TASK GOAL ▸ Give back all of the data exactly as it appears here.

SUPPLIED MATERIAL ▸
******

(** Modelled from the spec: [maP_create_boxes] (in the part of
    unet/metrics.py that is not among the sources): one predicted box per
    rectangle and one ground-truth box per annotated region, the image
    index of each offset by [relative_index]. [regions] reads the
    annotated regions (image index, class, rectangle) off the label mask. *)
Definition offset_boxes {C} (regions : C -> list (nat * (Z * Rect)))
  (rects : list Rect) (pred_classes : list Logits) (image_indeces : list nat)
  (label_mask : C) (relative_index : nat) : list Box :=
  map (fun '(r, (l, i)) =>
         {| image_id := relative_index + i; class_id := argmax l;
            confidence := fold_right Qmax 0 l; rectangle := r;
            is_ground_truth := false |})
      (combine rects (combine pred_classes image_indeces))
  ++ map (fun '(i, (c, r)) =>
            {| image_id := relative_index + i; class_id := c; confidence := 1;
               rectangle := r; is_ground_truth := true |})
       (regions label_mask).

End Projections.

(** ** A small world to run the passes in

    An image batch is given by the rectangles that segmentation leaves on
    each of its images, a label mask by the annotated regions of each
    image; a predicted rectangle matches the annotated region of its image
    with the same coordinates. *)

Module Toy.

Import Trainer Projections.

Definition rect_eqb (r r' : Rect) : bool :=
  let '(x, y, w, h) := r in
  let '(x', y', w', h') := r' in
  ((x =? x') && (y =? y') && (w =? w') && (h =? h'))%Z.

(** Batch-flat, each entry with the index of its image. *)
Fixpoint flat {A} (i : nat) (per_image : list (list A)) : list (nat * A) :=
  match per_image with
  | [] => []
  | entries :: rest => map (pair i) entries ++ flat (S i) rest
  end.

******

THE ANSWER ▸
(** Modelled from the spec: [maP_create_boxes] (in the part of
    unet/metrics.py that is not among the sources): one predicted box per
    rectangle and one ground-truth box per annotated region, the image
    index of each offset by [relative_index]. [regions] reads the
    annotated regions (image index, class, rectangle) off the label mask. *)
Definition offset_boxes {C} (regions : C -> list (nat * (Z * Rect)))
  (rects : list Rect) (pred_classes : list Logits) (image_indeces : list nat)
  (label_mask : C) (relative_index : nat) : list Box :=
  map (fun '(r, (l, i)) =>
         {| image_id := relative_index + i; class_id := argmax l;
            confidence := fold_right Qmax 0 l; rectangle := r;
            is_ground_truth := false |})
      (combine rects (combine pred_classes image_indeces))
  ++ map (fun '(i, (c, r)) =>
            {| image_id := relative_index + i; class_id := c; confidence := 1;
               rectangle := r; is_ground_truth := true |})
       (regions label_mask).

End Projections.

(** ** A small world to run the passes in

    An image batch is given by the rectangles that segmentation leaves on
    each of its images, a label mask by the annotated regions of each
    image; a predicted rectangle matches the annotated region of its image
    with the same coordinates. *)

Module Toy.

Import Trainer Projections.

Definition rect_eqb (r r' : Rect) : bool :=
  let '(x, y, w, h) := r in
  let '(x', y', w', h') := r' in
  ((x =? x') && (y =? y') && (w =? w') && (h =? h'))%Z.

(** Batch-flat, each entry with the index of its image. *)
Fixpoint flat {A} (i : nat) (per_image : list (list A)) : list (nat * A) :=
  match per_image with
  | [] => []
  | entries :: rest => map (pair i) entries ++ flat (S i) rest
  end.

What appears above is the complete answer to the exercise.